Directed by John Boskovich and, quite improbably, produced by Nicolas Roeg, Without You I'm Nothing is very much a curiosity of a film. Similar to Bette Midler's Divine Madness in its mix of stand-up comedy and cabaret style musical numbers, the film is actually not a documentary at all. Filmed several years after the her "smash hit one-woman show" took Broadway by storm (according to her), Without You I'm Nothing sees Bernhard perform her act in front of a crowd of sceptical African Americans and includes feature film effects that wouldn't be possible in a simple films stand-up show like those of the equally provocative Margaret Cho (Without You I'm Nothing, Notorious C.H.O.). It's a risky gamble, especially when her dedicated fans would have gone along either way (it made a surprisingly robust $1.2mil at the US box office), and yet it pays off. Without You I'm Nothing is unique and truly a one of a kind work that succeeds at providing a dramatic platform for Bernhard's stage act.

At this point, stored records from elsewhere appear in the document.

Definition ReceiptSignature_UnmarshalBinary (v : ReceiptSignature) (data : bytes) : res ReceiptSignature :=
  let reader := NewReader data in
  let '(vType, reader) := ReadEnum SignatureType_SetEnumValue 1 reader in
  if negb (SignatureTypeReceipt =? default 0 vType) then errorf "field Type: not equal" else
  let '(xSourceNetwork, reader) := readUrl 2 reader in
  let '(xProof, reader) := readValue 3 (Receipt_UnmarshalBinary new_Receipt) reader in
  let '(xTransactionHash, reader) := ReadHash 4 reader in
  finish_read (Build_ReceiptSignature (default (ReceiptSignature_SourceNetwork v) xSourceNetwork) (default
    (ReceiptSignature_Proof v) xProof) (default (ReceiptSignature_TransactionHash v) xTransactionHash)) reader.

Definition ReceiptSignature_ok (v : ReceiptSignature) : Prop :=
  url_ok (ReceiptSignature_SourceNetwork v) /\ Receipt_ok (ReceiptSignature_Proof v) /\ fits (Receipt_MarshalBinary
  (ReceiptSignature_Proof v)) /\ hash_ok (ReceiptSignature_TransactionHash v) /\ ReceiptSignature_extraData v = [].

Lemma ReceiptSignature_survives (v : ReceiptSignature) :
  ReceiptSignature_ok v -> survives ReceiptSignature_MarshalBinary (ReceiptSignature_UnmarshalBinary
    new_ReceiptSignature) v.
Proof. wire_roundtrip. Qed.
#[export] Hint Resolve ReceiptSignature_survives : wire.
Lemma ReceiptSignature_copied (v : ReceiptSignature) : ReceiptSignature_ok v -> ReceiptSignature_Copy v = v.
Proof. wire_copy. Qed.
#[export] Hint Resolve ReceiptSignature_copied : copies.
Lemma ReceiptSignature_tagged (v : ReceiptSignature) : ReceiptSignature_ok v -> tagged
    ReceiptSignature_MarshalBinary SignatureTypeReceipt v.
Proof. wire_tagged. Qed.
#[export] Hint Resolve ReceiptSignature_tagged : wire.

Record RemoteSignature (SG : Type) := { RemoteSignature_Destination : option URL; RemoteSignature_Signature : option
  SG; RemoteSignature_extraData : bytes }.
Arguments Build_RemoteSignature {SG}.
Arguments RemoteSignature_Destination {SG}.
Arguments RemoteSignature_Signature {SG}.
Arguments RemoteSignature_extraData {SG}.
Definition new_RemoteSignature {SG : Type} : RemoteSignature SG := Build_RemoteSignature None None [].

Definition RemoteSignature_Copy `{Union SG} (v : RemoteSignature SG) : RemoteSignature SG := Build_RemoteSignature
  (RemoteSignature_Destination v) (u_Copy <$> RemoteSignature_Signature v) [].

Definition RemoteSignature_MarshalBinary `{Union SG} (v : RemoteSignature SG) : res bytes :=
  finish (RemoteSignature_extraData v) (
    NewWriter
    |> WriteEnum 1 SignatureTypeRemote
    |> when (negb (is_nil (RemoteSignature_Destination v))) (writeUrl 2 (RemoteSignature_Destination v))
    |> when (negb (is_nil (RemoteSignature_Signature v))) (deref (RemoteSignature_Signature v) (fun v => writeValue
       3 (u_Marshal v)))).

Definition RemoteSignature_UnmarshalBinary `{Union SG} (v : RemoteSignature SG) (data : bytes) : res
    (RemoteSignature SG) :=
  let reader := NewReader data in
  let '(vType, reader) := ReadEnum SignatureType_SetEnumValue 1 reader in
  if negb (SignatureTypeRemote =? default 0 vType) then errorf "field Type: not equal" else
  let '(xDestination, reader) := readUrl 2 reader in
  let '(xSignature, reader) := readValue 3 u_Unmarshal reader in
  finish_read (Build_RemoteSignature (default (RemoteSignature_Destination v) xDestination) (or_else xSignature
    (RemoteSignature_Signature v))) reader.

Bernhard takes on several different personas throughout the 90 minute running time - gay disco diva, suburban housewife, stripper, Earth mother, etc - as she mixes personal memoir with absurd comedy. Like Margaret Cho would do to great affect many years later, Bernhard swings precariously on a tightrope between gags about race and sexuality. In fact, as the bright wordsmith Nick Davis reflected in his piece, she hooked her claws into the issue of white culture's appropriation of black culture long before anybody else did (most notably Warren Beatty with Bulworth. Through a dizzying array of glamourous costume and wig changes (right on through until she all but strips bare during a daring, risqué dance to Prince's "Little Red Corvette" in the final scene), Bernhard creates a character that is as confronting as it is hilarious. Mixed with seemingly non-sequitur sequences of a black woman (played by Cynthia Bailey) walking around time (occasionally naked), a none too subtle recurring joke at Madonna's expense and the constantly bemused reaction shots of the crowd, the film sure does have balls to spare as Bernhard takes her turn at pop standards sung by African American legends like Nina Simon and Tina Turner. That she makes fun of herself in equal measure through her comedy as well as mockumentary talking head interview segments is just some of the reason why she gets away with it.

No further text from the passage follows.